A distinctive feature of the inventive hybridoma strain is that it produces monoclonal antibodies to both O9 and O3 serovars of Y.enterocolitica.

Based on the MCA, an experimental diagnostic enzyme immunoassay test system was tested, tested on 55 strains of Y.enterocolitica of the State collection of pathogenic bacteria "Microbe" (Saratov). The research results confirmed the high specificity of the designed test system (table 1).

Thus, the strain of hybrid cultured mouse cells produces monoclonal antibodies to the protein polysaccharide antigen of Y.enterocolitica O3 and O9 of serovars, allowing identification of Y.enterocolitica strains of these serovars, most often isolated in Europe from sick people, farm animals, and environmental objects and representing the greatest epidemic hazard among enteric bacteria circulating in nature.

Sources of information

1. Tseneva G.Ya. Yersiniosis and pseudotuberculosis (Manual for doctors). - St. Petersburg. - 1992. - 58 p.

2. Alekseeva L.P., Matyash E.V., Chemisova O.S., Smolikova L.M. Monoclonal antibodies to Yersinia enterocolitica O9 and their diagnostic value // Diagnostics, treatment and prevention inf. diseases. Biotechnology. Veterinary Medicine Mat. anniversary scientific Conf. 50th anniversary of the Center for Military Technical. Biological problems. Defense Research Institute of Microbiology of the Ministry of Defense of the Russian Federation (April 30 - June 1, 1999). - Yekaterinburg, 1999. - P.5-6.

3. White P.V. Observation on the polisaccharide complex and variants of Vibrio cholerae // Brit. J. exp. Pathol. - 1936. - V.17. - P.229-234.

4. Bahrakh E.E., Korobkova E.I., Pavlova L.P. Polysaccharide-containing fraction of the plague microbe as an allergen for detecting active immunity in guinea pigs // Tr. Inst "Microbe". - Saratov, 1960 .-- Issue 4. - S. 63-65.

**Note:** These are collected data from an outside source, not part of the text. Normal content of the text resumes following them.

(** At the inputs: the loader has nothing to reuse, and React unmounts
    the component while the loader works, or during the view
    resolution. *)
Lemma unmount_during_mount_witness :
  let w := constructed (props_a view_empty) in
  let settings := getLayerSettings (props_a view_empty) in
  (snd (componentDidMount unmount_during_loadLayer w)
   = interfere [Unmount] (add_events (mounted w) [ELoadLayer settings])
   /\ fst (componentDidMount unmount_during_loadLayer w) = Done tt
   /\ componentIsMounted (snd (componentDidMount unmount_during_loadLayer w))
      = false
   /\ (exists es,
        trace (snd (componentDidMount unmount_during_loadLayer w))
        = trace w ++ ELoadLayer settings :: es
        /\ Forall (fun e => from_react e = true) es
        /\ Forall not_add es)
   /\ (LayerMore.idle w ->
       trace (snd (componentDidMount unmount_during_loadLayer w))
       = trace w ++ ELoadLayer settings :: repeat EWillUnmount 1))
  /\ (fst (componentDidMount unmount_during_whenLayerView w) = Done tt
      /\ exists es1 es2,
          trace (snd (componentDidMount unmount_during_whenLayerView w))
          = trace w ++ es1
              ++ [EMapAdd view_empty layer_a; EWhenLayerView view_empty layer_a]
              ++ es2 ++ [EMapRemove view_empty layer_a]
          /\ Forall not_add es1 /\ Forall not_add es2).
Proof.
  cbv zeta. split.
  - apply (proj1 (unmount_during_mount unmount_during_loadLayer
                    (constructed (props_a view_empty)) view_empty eq_refl)).
    + reflexivity.
    + simpl. auto.
  - apply (proj2 (unmount_during_mount unmount_during_whenLayerView
                    (constructed (props_a view_empty)) view_empty eq_refl)
                 layer_a layerView_a).
    + right. split; [reflexivity|]. split; [reflexivity|]. simpl. tauto.
    + simpl. auto.
    + reflexivity.
Defined.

Table 1 Interaction of MCA strain RKKK (P) 679D in TIFA with bacterial strains Types of microorganisms The number of strains The specific interaction of the MCA strain of hybridoma RKKK (P) 679D Y.enterocolitica O3 Serovar eleven + Y.enterocolitica O9 Serovar 10 + Y.enterocolitica of other serovars (from O1, 2a, 3 to O34) 34 - Other microorganisms 42 - (Y. pseudotuberculosis, Y. pestis, E. coli, Shigella sp., Salmonella sp., Br.abortus, Fr.tularensis) Note:
+ - the presence of a reaction
- - lack of reaction

Claims (1)

The strain of hybrid cultured animal cells Mus musculus L. is a producer of monoclonal antibodies specific for the protein-polysaccharide antigen of Yersinia enterocolitica O3 and O9 of serovars, deposited in the Specialized Collection of Vertebrate Cell Cultures of the Russian Collection of Cell Cultures under the number RKKK (P) 679D.